■ **WORK ORDER**
All that should come back is the lines of the data below from the one containing "to the integers, dates" to the one containing "[toLowerCase] moves the", inclusive, exactly as they stand.

[Stored data entries]
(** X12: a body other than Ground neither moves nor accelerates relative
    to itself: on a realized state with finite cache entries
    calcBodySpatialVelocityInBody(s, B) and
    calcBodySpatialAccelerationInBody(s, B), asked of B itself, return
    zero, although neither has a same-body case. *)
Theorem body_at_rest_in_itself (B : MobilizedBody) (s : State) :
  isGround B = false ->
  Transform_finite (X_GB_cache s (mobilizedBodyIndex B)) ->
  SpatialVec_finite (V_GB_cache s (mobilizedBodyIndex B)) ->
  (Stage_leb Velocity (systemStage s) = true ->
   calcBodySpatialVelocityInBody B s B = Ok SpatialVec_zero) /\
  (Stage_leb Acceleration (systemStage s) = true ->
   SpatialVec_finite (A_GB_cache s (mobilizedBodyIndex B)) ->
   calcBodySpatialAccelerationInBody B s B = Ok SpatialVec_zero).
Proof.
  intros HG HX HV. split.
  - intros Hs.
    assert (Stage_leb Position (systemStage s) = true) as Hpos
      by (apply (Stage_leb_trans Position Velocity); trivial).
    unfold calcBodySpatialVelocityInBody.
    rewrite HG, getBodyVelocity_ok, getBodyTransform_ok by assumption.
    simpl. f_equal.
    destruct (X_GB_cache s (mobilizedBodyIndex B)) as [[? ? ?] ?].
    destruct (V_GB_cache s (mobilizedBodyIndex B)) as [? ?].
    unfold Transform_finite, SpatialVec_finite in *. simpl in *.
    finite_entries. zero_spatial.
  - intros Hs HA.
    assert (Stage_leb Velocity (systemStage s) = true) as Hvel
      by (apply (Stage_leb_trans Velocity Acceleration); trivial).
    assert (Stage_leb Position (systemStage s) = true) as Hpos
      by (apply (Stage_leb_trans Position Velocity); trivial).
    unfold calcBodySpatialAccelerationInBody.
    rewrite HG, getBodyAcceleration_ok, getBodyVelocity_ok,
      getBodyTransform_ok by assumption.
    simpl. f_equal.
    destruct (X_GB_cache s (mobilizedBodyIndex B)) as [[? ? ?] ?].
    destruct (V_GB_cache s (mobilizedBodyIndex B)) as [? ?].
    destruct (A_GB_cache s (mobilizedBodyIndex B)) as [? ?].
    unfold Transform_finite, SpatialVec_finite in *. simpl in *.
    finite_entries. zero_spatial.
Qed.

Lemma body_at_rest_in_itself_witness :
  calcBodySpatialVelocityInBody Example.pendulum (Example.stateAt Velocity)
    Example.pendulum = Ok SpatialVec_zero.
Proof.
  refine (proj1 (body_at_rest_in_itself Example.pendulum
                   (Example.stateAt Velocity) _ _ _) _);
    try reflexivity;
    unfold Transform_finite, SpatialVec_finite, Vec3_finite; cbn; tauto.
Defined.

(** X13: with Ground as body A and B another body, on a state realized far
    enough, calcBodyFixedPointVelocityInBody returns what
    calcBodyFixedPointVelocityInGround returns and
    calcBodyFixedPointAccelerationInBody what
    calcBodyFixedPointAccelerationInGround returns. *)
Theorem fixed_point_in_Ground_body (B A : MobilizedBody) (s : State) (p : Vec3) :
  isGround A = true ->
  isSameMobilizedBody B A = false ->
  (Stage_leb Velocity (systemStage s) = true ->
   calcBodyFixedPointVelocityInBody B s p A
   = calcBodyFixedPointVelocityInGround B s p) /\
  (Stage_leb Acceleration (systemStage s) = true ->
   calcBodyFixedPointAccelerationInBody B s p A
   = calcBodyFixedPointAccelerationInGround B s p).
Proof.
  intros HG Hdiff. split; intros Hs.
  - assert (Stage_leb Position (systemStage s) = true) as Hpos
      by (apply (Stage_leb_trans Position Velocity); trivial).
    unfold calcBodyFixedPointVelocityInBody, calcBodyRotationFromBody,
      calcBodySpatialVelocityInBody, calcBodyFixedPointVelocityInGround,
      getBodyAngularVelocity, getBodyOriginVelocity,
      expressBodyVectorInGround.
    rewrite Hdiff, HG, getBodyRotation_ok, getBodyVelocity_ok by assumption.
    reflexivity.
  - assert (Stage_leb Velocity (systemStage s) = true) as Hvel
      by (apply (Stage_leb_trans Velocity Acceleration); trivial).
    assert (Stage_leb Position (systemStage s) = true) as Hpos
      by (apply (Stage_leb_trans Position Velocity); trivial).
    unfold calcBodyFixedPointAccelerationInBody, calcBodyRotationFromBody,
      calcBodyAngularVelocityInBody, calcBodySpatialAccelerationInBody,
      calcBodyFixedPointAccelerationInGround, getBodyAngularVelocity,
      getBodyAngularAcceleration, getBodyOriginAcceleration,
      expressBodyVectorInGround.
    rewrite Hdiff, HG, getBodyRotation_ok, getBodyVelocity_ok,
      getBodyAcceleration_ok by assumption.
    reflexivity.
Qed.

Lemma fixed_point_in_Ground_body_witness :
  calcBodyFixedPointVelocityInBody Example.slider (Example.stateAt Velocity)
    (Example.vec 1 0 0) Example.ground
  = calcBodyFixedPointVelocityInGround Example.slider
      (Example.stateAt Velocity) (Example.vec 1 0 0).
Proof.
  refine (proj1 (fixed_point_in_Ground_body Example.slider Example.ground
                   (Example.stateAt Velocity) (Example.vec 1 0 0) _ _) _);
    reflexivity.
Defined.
==
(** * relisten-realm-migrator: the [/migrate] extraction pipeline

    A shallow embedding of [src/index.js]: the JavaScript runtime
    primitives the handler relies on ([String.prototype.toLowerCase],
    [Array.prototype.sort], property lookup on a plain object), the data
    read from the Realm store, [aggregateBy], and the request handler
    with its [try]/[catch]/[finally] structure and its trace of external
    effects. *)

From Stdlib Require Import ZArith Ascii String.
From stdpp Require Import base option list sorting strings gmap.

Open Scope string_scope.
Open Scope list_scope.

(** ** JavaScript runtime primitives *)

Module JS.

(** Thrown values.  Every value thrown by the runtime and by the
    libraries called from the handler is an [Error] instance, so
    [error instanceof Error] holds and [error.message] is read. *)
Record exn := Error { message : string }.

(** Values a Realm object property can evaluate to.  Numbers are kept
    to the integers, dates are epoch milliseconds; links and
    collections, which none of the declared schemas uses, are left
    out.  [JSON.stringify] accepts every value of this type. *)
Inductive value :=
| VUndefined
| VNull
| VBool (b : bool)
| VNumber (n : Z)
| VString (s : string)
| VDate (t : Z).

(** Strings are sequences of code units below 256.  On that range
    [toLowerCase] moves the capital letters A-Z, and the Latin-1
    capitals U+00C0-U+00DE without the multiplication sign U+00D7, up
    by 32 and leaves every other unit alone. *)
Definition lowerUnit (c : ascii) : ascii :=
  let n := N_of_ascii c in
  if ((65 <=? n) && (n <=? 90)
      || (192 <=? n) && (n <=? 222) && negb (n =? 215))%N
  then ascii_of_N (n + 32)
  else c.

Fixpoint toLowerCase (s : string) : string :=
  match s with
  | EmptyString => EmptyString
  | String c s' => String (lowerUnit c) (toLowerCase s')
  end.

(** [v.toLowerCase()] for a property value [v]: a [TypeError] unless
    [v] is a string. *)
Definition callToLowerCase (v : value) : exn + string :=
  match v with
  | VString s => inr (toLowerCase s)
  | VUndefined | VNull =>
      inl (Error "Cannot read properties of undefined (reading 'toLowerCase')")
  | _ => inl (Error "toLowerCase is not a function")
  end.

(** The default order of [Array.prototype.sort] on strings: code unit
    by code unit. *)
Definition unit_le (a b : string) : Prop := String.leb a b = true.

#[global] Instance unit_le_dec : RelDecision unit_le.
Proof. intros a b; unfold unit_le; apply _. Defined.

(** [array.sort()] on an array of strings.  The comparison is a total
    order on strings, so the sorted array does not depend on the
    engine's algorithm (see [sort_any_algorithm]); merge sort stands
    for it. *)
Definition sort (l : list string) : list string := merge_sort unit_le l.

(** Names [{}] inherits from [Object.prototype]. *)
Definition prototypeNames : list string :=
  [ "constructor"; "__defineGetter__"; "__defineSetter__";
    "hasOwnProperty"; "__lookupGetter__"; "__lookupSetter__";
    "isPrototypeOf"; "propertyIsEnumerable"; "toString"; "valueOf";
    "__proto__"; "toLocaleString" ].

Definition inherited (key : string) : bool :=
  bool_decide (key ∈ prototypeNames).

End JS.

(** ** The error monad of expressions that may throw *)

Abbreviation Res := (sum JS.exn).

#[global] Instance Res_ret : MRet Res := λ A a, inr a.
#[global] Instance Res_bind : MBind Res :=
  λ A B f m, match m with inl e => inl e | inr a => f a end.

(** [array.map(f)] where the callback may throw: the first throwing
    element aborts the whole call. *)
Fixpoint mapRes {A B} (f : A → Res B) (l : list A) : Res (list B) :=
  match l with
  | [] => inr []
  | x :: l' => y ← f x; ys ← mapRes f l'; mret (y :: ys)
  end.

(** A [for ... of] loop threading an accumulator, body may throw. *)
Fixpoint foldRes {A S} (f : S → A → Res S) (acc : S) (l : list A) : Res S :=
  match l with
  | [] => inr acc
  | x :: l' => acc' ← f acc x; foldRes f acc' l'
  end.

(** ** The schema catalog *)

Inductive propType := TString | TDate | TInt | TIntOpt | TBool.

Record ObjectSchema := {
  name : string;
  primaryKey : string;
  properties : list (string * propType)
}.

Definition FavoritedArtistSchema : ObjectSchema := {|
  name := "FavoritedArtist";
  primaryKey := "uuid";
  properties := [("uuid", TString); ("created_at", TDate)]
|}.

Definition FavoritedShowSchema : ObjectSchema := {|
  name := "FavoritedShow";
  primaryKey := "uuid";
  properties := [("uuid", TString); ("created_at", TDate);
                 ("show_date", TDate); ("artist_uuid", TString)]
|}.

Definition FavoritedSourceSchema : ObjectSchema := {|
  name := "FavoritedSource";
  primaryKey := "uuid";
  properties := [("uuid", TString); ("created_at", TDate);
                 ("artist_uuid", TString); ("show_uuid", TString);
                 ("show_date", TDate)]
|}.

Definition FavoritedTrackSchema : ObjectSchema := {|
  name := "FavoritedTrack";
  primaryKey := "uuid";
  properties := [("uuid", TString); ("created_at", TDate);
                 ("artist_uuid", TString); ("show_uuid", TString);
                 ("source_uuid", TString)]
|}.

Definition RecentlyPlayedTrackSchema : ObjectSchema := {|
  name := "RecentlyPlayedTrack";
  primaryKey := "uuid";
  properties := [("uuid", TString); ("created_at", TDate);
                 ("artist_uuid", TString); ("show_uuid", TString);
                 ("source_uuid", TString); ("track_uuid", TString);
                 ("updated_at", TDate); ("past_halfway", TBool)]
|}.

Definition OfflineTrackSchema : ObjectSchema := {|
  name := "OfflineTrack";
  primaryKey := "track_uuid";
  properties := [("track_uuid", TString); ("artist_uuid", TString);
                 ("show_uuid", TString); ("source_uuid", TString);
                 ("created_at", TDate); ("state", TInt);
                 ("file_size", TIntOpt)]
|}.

■ **SOLVED EXERCISE**
    to the integers, dates are epoch milliseconds; links and
    collections, which none of the declared schemas uses, are left
    out.  [JSON.stringify] accepts every value of this type. *)
Inductive value :=
| VUndefined
| VNull
| VBool (b : bool)
| VNumber (n : Z)
| VString (s : string)
| VDate (t : Z).

(** Strings are sequences of code units below 256.  On that range
    [toLowerCase] moves the capital letters A-Z, and the Latin-1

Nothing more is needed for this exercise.